I wrap my fingers around your door handle and push down, hoping that the door will not give but it does, since you left it unlocked, you usually do. So I walk in unannounced, leave my sandals next to yours, step into the kitchen where I find you, unsurprised to see me there, saying, "You must be thirsty," as though you knew that I am coming from the desert. You pour me a glass of water and slice me an orange that you arrange with your birthing hands, your working hands, your loving hands, on that plate I gave you so long ago now. You place it on the table which you finally painted green it seems, but the chair remains the same, unbalanced and unpainted, hardly supporting me as I sit and eat the orange and you lean back against the counter in that blue wrap–around skirt that reaches just below your knees, and the faded pink blouse I once opened, button by button, feeling like a thief as I peeled layer upon layer to find the center of you, to hold you in my cupped hands. There you stand, your arms loosely folded just below your breasts, a pencil holds your hair in a bun, your eyes fixed on the corner of the table where I sit and eat the orange without a word, thinking how I cannot break the silence even to ask for a napkin. So orange trickles down my chin and I hold out my fingers the way a murderer might, to consider them for an instant, dripping and macerated, before running from the scene.

Muted by your silence I slide the chair back, wanting to undo all of this, to perform every action, every gesture, every detail of these past few minutes in exact reverse order, to void my intrusion somehow. But the chair makes a scraping sound as I push back and rise awkwardly, then walk sideways, never taking my eyes off your eyes, still fixed on the corner of the table as I reach the door, slip my feet into the sandals I left there and use my elbow to push down the latch and walk back out onto the narrow street along which your little house sits, into the blinding light which renders me deaf. Or is the stillness of the afternoon such that I can cross to the shade on the other side without looking, wiping my hands on my shorts, while you remain, leaning back against the counter, holding yourself?

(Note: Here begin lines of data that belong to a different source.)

(** [PrintDeflateBlockHeader(level, data, len, window_bits, args...)] in
    the [DEBUG_LOG] build.  [data] is a pointer to a buffer the function
    could write to, so the buffer is returned next to the environment;
    [len] is a [uint32_t] and [header_length + 1] is computed in
    [uint32_t]. *)
Definition PrintDeflateBlockHeader (level : LogLevel) (data : list byte)
    (len : Z) (window_bits : Z) (args : list LogArg) (env : LogEnv)
  : LogEnv * list byte :=
  if level_value level <? GetConfig LOG_LEVEL (env_configs env)
  then (env, data)
  else
    let format := GetCompressedFormat window_bits in
    let header_length := to_uint32 (GetHeaderLength format) in
    if len >=? to_uint32 (header_length + 1)
    then (Log level (header_message data header_length args) env, data)
    else (env, data).
End PrintDeflateBlockHeader.

(** A header-format instance to run the function on: raw deflate for
    negative window bits (no header), a two-byte zlib header up to 15, a
    ten-byte gzip header above. *)
Inductive SampleFormat : Set := RawDeflate | ZlibWrapped | GzipWrapped.

#[export] Instance sample_format : HeaderFormat SampleFormat := {|
  GetCompressedFormat := fun window_bits =>
    if window_bits <? 0 then RawDeflate
    else if window_bits <=? 15 then ZlibWrapped else GzipWrapped;
  GetHeaderLength := fun format =>
    match format with
    | RawDeflate => 0
    | ZlibWrapped => 2
    | GzipWrapped => 10
    end
|}.

Definition sample_env (level : Z) : LogEnv :=
  {| env_configs := SetConfig LOG_LEVEL level default_configs;
     log_file_stream := Some {| is_open := true; written := "" |};
     cout := "" |}.

End logging.

(** ** zlib_accel.h: the public option tags *)

Module zlib_accel.

(** [enum ConfigTag] of zlib_accel.h, the tags of
    [zlib_accel_set_config]. *)
Inductive ConfigTag : Set :=
  | USE_IAA_COMPRESS
  | USE_IAA_UNCOMPRESS
  | USE_QAT_COMPRESS
  | USE_QAT_UNCOMPRESS
  | USE_ZLIB_COMPRESS
  | USE_ZLIB_UNCOMPRESS
  | IAA_PREPEND_EMPTY_BLOCK
  | LOG_LEVEL.

(** The integer value of a tag. *)
Definition tag_value (t : ConfigTag) : nat :=
  match t with
  | USE_IAA_COMPRESS => 0
  | USE_IAA_UNCOMPRESS => 1
  | USE_QAT_COMPRESS => 2
  | USE_QAT_UNCOMPRESS => 3
  | USE_ZLIB_COMPRESS => 4
  | USE_ZLIB_UNCOMPRESS => 5
  | IAA_PREPEND_EMPTY_BLOCK => 6
  | LOG_LEVEL => 7
  end%nat.

(** The enumerator of [config::ConfigOption] that has the name of the
    tag. *)
Definition same_named_option (t : ConfigTag) : config.ConfigOption :=
  match t with
  | USE_IAA_COMPRESS => config.USE_IAA_COMPRESS
  | USE_IAA_UNCOMPRESS => config.USE_IAA_UNCOMPRESS
  | USE_QAT_COMPRESS => config.USE_QAT_COMPRESS
  | USE_QAT_UNCOMPRESS => config.USE_QAT_UNCOMPRESS
  | USE_ZLIB_COMPRESS => config.USE_ZLIB_COMPRESS
  | USE_ZLIB_UNCOMPRESS => config.USE_ZLIB_UNCOMPRESS
  | IAA_PREPEND_EMPTY_BLOCK => config.IAA_PREPEND_EMPTY_BLOCK
  | LOG_LEVEL => config.LOG_LEVEL
  end.

End zlib_accel.

(** ** The execution-path dispatcher *)

Module dispatcher.
Import config.

(** [enum ExecutionPath { UNDEFINED, ZLIB, QAT, IAA }] of zlib_accel.h. *)
Inductive ExecutionPath : Set := UNDEFINED | ZLIB | QAT | IAA.

#[export] Instance ExecutionPath_eq_dec : EqDecision ExecutionPath.
Proof. solve_decision. Defined.

(** Modelled from the spec: the [direction] of a stream (data model);
    zlib_accel.cpp is missing. *)
Inductive Direction : Set := Compress | Decompress.

(** Modelled from the spec: the Configuration Snapshot (data model, "an
    immutable read of the Config Store taken at path-selection time"); the
    code that takes it is in zlib_accel.cpp, which is missing.  Enable
    flags per backend and direction, the IAA percentage per direction, the
    priming flag and the QAT polling flag. *)
Record ConfigSnapshot : Type := mkSnapshot {
  qat_enabled : Direction -> bool;
  iaa_enabled : Direction -> bool;
  zlib_enabled : Direction -> bool;
  iaa_percentage : Direction -> Z;
  prepend_empty_block : bool;
  periodical_polling : bool
}.

Definition flag (o : ConfigOption) (cfg : list Z) : bool :=
  negb (GetConfig o cfg =? 0).

Definition by_direction {A} (d : Direction) (c u : A) : A :=
  match d with Compress => c | Decompress => u end.

(** Modelled from the spec: reading the snapshot off the option table of
    config.h (zlib_accel.cpp is missing). *)
Definition snapshot (cfg : list Z) : ConfigSnapshot :=
  {| qat_enabled := fun d =>
       flag (by_direction d USE_QAT_COMPRESS USE_QAT_UNCOMPRESS) cfg;
     iaa_enabled := fun d =>
       flag (by_direction d USE_IAA_COMPRESS USE_IAA_UNCOMPRESS) cfg;
     zlib_enabled := fun d =>
       flag (by_direction d USE_ZLIB_COMPRESS USE_ZLIB_UNCOMPRESS) cfg;
     iaa_percentage := fun d =>
       GetConfig
         (by_direction d IAA_COMPRESS_PERCENTAGE IAA_UNCOMPRESS_PERCENTAGE)
         cfg;
     prepend_empty_block := flag IAA_PREPEND_EMPTY_BLOCK cfg;
     periodical_polling := flag QAT_PERIODICAL_POLLING cfg |}.

(** Modelled from the spec: the "percentage threshold" that section 4.1
    compares the draw from [0,1) with, the configured percentage as a
    fraction of 1. *)
Definition threshold (direction : Direction) (s : ConfigSnapshot) : Qc :=
  (Qc_of_Z (iaa_percentage s direction) / Qc_of_Z 100)%Qc.

(** Modelled from the spec: the Path Selector [select(direction,
    config_snapshot, random_draw)] of section 4.1 (zlib_accel.cpp is
    missing).  First matching rule wins: QAT when enabled; else, when IAA
    is enabled, IAA for a draw below the threshold and Zlib for the
    remainder; else Zlib when enabled; else Undefined. *)
Definition select (direction : Direction) (config_snapshot : ConfigSnapshot)
    (random_draw : Qc) : ExecutionPath :=
  if qat_enabled config_snapshot direction then QAT
  else if iaa_enabled config_snapshot direction then
    if bool_decide (random_draw < threshold direction config_snapshot)%Qc
    then IAA else ZLIB
  else if zlib_enabled config_snapshot direction then ZLIB
  else UNDEFINED.

(** Modelled from the spec: the status vocabulary of the Backend Adapters
    (section 2) and of the public call surface (section 6), with the
    configuration error of section 4.3, step 2. *)
Inductive BackendStatus : Set := OK | STREAM_END | NEED_MORE_OUTPUT | ERROR.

Either your head is bent in sorrow or you have lifted it in defiance, proud to have survived our encounter intact. Or, your eyes have shifted to the door and you wonder if it really did open and shut, if indeed I walked through it, and whether I am now out on the street, summer sun beating down on the perfect silence that holds between us, that surrounds us like a bubble until a blaring wail pierces it, screaming straight into my ear, a metal monster out of nowhere, barreling into me so that where there was space there is no longer even air to breathe, only pain now, my body a collection of objects alien to me, ones that I touch but cannot feel.

I can still see. I see your dark door open again and your shadowy house exhale cool air into the street. I see you in the doorframe, now standing over me, taking me into your arms and oh, your sure hands finally on my cheek and the side of my head against your breast, your body opening to me because the breathing hurts like birthing and you know. If I could reach my ear to the place where I can hear your heart, my skin against your skin, the softness of us, then I could go on without breathing. But now you are counting breaths with me, saying "One, baby, two baby, three baby, four," these last breaths, the way you count for your women when they're pushing, as if a new me was being born, a me beyond you, a memoryless, painless me. The newborns you place naked on their mother's chests, body on body, where memory begins, where pain begins.

Now all fades to nothing, your arms around me, your hands on my face, your heart lulling me into no time, no place, how it softens, how all movement slows to never, how counting ends.